Press "Enter" to skip to content

Day: November 13, 2018

Bias Correction In Standard Deviation Estimates

John Mount explains how to perform bias correction and explains why it happens so rarely in practice:

The bias in question is falling off at a rate of 1/n (where n is our sample size). So the bias issue loses what little gravity it ever may have ever had when working with big data. Most sources of noise will be falling off at a slower rate of 1/sqrt(n), so it is unlikely this bias is going to be the worst feature of your sample.

But let’s pretend the sample size correction indeed is an important point for a while.

Under the “no bias allowed” rubric: if it is so vitally important to bias-correct the variance estimate, would it not be equally critical to correct the standard deviation estimate?

The practical answer seems to be: no. The straightforward standard deviation estimate itself is biased (it has to be, as a consequence of Jensen’s inequality). And pretty much nobody cares, corrects it, or teaches how to correct it, as it just isn’t worth the trouble.

This is a good explanation of the topic as well as the reason people make these corrections so rarely.

Comments closed

Kerberos Authentication In Apache Cassandra

Justin Cameron announces an open source Kerberos authenticator in Apache Cassandra:

In conjunction with the Cassandra authenticator, we have also published an open-source Kerberos authenticator plugin for the Cassandra Java driver.

The plugin supports multiple Kerberos quality of protection (QOP) levels, which may be specified directly when configuring the authenticator. The driver’s QOP level must match the QOP level configured for the server authenticator, and is only used during the authentication exchange. If confidentiality and/or integrity protection is required for all traffic between the client and Cassandra, it is recommended that Cassandra’s built-in SSL/TLS be used (note that TLS also protects the Kerberos authentication exchange, when enabled).

An (optional) SASL authorization ID is also supported. If provided, it specifies a Cassandra role that will be assumed once the Kerberos client principal has authenticated, provided the Cassandra user represented by the client principal has been granted permission to assume the role. Access to other roles may be granted using the GRANT ROLE CQL statement.

Click through for more details and check out the GitHub repo.

Comments closed

Wat-Provenance And Debugging Distributed Systems

Adrian Colyer reviews an interesting paper on debugging distributed systems:

Why why-provenance doesn’t work

Relational databases have why-provenance, which sounds on the surface exactly like what we’re looking for.

Given a relational database, a query issued against the database, and a tuple in the output of the query, why-provenance explains why the output tuple was produced. That is, why -provenance produces the input tuples that, if passed through the relational operators of the query, would produce the output tuple in question.
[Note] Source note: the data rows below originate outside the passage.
(** *** LockGuard: what the unlock step leaves alone *)

(** X13 (LockGuard).  The unlock step returns in every world and touches
    the file system at the lock file only: every other path holds
    afterwards what it held before.  Without a lock file the step does
    nothing but look: the probe is its only event.  It launches no command
    and writes to no dictionary. *)
Theorem force_unlock_terraform_touches_only_the_lock_file self w :
  let lf := lock_file_of (project_root w) in
  let r := force_unlock_terraform self w in
  r.1 = Return tt /\
  (forall path, path <> lf -> fs r.2 !! path = fs w !! path) /\
  (fs w !! lf = None -> r.2 = set_trace (trace w ++ [Probe lf]) w) /\
  launched r.2 = launched w /\
  launched_cmds (new_events w r.2) = [] /\
  heap r.2 = heap w /\ os_environ r.2 = os_environ w.
Proof.
  cbn zeta. rewrite force_unlock_terraform_eq. cbn zeta.
  destruct (fs w !! lock_file_of (project_root w)) as [nd |] eqn:Hfs;
    [destruct (remove_error w !! lock_file_of (project_root w)) as [msg |];
     [| destruct nd] |].
  all: (erewrite new_events_app by (cbn; rewrite <- ?app_assoc; reflexivity)).
  all: cbn; repeat split; try reflexivity; try discriminate.
  intros path Hne. apply lookup_delete_ne. congruence.
Qed.

(** *** EnvironmentBridge: reading back a line of the export *)

Lemma chars_app a b : PyStr.chars (a +:+ b) = PyStr.chars a ++ PyStr.chars b.
Proof.
  induction a as [| c a IH]; [reflexivity |].
  change (c :: PyStr.chars (a +:+ b) = c :: (PyStr.chars a ++ PyStr.chars b)).
  f_equal. exact IH.
Qed.

Lemma of_chars_chars s : PyStr.of_chars (PyStr.chars s) = s.
Proof. apply string_of_list_ascii_of_string. Qed.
One reason that won’t work in our distributed systems setting is that the state of the system is not relational, and the operations can be much more complex and arbitrary than the well-defined set of relational operators why-provenance works with.

Read the whole thing.

Comments closed

The Value Of Power BI Dataflows

Matt Allington gets to the core benefits of Power BI Dataflows:

Dataflows are:

  1. An online service provided by Microsoft as part of Power BI (software as a service, or SaaS).

  2. In effect dataflows are an online data collection and storage tool.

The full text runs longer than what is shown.